Work required
The records should be restated exactly from their first line through the line with "- A Python [float]" in it.

Dataset entries
+++++
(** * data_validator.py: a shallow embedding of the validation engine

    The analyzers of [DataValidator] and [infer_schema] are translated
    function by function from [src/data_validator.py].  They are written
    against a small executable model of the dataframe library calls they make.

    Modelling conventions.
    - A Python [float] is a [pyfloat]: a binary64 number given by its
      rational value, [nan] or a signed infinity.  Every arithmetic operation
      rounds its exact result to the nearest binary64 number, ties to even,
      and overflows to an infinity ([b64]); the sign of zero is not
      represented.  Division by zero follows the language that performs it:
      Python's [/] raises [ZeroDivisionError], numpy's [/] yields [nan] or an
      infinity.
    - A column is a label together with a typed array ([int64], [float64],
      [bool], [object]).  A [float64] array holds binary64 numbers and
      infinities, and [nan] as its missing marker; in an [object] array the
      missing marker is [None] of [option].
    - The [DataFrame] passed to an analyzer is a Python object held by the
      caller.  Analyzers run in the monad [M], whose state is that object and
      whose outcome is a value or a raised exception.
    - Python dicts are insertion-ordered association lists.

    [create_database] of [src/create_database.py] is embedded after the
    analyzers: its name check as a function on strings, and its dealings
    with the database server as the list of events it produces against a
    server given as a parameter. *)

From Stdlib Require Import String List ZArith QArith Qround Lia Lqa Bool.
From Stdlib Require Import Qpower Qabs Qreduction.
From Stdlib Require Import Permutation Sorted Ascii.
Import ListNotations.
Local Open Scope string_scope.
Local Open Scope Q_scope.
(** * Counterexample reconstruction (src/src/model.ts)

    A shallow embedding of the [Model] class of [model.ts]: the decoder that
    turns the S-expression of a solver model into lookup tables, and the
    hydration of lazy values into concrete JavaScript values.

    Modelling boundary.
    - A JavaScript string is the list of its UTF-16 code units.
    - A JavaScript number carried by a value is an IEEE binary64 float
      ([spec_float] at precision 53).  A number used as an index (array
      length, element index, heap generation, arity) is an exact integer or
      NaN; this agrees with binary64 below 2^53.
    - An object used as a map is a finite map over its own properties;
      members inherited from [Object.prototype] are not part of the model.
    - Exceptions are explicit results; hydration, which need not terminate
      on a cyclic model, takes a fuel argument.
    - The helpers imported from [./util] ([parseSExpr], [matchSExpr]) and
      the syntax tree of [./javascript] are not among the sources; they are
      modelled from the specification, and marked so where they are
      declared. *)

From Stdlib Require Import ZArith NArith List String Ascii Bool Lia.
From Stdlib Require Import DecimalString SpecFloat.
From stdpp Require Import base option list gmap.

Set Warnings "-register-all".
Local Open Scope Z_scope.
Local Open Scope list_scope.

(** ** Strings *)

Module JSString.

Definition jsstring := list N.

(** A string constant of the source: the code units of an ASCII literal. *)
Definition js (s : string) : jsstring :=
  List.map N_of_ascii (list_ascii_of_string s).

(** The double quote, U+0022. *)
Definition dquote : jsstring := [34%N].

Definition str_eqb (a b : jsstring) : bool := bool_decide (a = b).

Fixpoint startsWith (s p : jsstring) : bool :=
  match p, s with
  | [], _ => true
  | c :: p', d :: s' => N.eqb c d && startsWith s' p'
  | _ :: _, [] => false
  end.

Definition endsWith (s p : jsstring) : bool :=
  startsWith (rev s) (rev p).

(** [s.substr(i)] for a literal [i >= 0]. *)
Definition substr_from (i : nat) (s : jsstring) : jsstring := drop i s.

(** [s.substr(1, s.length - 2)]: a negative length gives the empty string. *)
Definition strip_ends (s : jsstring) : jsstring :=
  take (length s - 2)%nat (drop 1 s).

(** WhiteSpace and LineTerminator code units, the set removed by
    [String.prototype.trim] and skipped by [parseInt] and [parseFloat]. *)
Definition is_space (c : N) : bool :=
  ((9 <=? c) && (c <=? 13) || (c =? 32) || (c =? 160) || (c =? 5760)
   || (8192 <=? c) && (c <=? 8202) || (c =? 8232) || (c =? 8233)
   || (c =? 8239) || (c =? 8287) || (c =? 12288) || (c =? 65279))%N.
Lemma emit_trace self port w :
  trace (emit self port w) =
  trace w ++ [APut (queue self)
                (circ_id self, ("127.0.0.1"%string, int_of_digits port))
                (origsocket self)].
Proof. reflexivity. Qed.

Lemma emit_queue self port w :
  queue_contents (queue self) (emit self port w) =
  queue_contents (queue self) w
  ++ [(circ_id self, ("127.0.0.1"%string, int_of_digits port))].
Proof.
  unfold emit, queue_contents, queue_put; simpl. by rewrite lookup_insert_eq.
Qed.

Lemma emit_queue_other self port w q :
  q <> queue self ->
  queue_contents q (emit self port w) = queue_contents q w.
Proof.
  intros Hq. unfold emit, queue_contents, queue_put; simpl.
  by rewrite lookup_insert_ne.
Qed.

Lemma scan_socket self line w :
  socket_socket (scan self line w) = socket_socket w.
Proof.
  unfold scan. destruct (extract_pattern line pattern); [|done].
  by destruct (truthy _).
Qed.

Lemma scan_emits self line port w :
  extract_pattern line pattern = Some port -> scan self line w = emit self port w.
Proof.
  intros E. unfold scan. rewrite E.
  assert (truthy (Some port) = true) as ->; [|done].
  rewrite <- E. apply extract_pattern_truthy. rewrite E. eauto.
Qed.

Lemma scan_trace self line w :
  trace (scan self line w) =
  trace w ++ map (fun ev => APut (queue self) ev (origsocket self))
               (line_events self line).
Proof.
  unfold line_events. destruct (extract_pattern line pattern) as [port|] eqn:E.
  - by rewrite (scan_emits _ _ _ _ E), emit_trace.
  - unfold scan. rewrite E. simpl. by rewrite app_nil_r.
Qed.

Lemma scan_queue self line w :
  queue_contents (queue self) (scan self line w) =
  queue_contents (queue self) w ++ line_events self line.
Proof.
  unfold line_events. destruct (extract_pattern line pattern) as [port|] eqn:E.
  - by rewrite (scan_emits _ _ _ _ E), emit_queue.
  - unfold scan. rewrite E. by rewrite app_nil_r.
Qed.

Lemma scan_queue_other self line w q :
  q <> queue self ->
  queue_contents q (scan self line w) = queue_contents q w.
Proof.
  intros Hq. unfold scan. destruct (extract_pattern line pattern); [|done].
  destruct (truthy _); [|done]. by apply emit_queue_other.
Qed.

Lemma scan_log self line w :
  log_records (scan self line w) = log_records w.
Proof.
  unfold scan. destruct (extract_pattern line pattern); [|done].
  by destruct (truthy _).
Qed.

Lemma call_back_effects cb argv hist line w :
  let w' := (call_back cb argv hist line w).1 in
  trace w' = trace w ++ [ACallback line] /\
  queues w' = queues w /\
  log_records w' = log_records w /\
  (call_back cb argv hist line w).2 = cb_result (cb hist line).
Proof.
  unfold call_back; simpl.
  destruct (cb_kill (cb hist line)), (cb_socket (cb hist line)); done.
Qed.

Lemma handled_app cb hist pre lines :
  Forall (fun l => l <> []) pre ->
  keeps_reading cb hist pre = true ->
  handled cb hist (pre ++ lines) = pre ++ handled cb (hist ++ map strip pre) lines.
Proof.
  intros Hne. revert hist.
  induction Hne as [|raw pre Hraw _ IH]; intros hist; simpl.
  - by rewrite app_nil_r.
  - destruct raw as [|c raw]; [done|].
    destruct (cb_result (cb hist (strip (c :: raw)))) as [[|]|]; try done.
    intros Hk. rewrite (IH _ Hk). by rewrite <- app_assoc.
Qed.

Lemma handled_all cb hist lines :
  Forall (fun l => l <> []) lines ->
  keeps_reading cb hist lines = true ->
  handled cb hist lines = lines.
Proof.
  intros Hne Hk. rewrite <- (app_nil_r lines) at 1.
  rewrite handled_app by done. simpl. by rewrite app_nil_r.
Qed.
+++++
Exercise answer
(** * data_validator.py: a shallow embedding of the validation engine

    The analyzers of [DataValidator] and [infer_schema] are translated
    function by function from [src/data_validator.py].  They are written
    against a small executable model of the dataframe library calls they make.

    Modelling conventions.
    - A Python [float] is a [pyfloat]: a binary64 number given by its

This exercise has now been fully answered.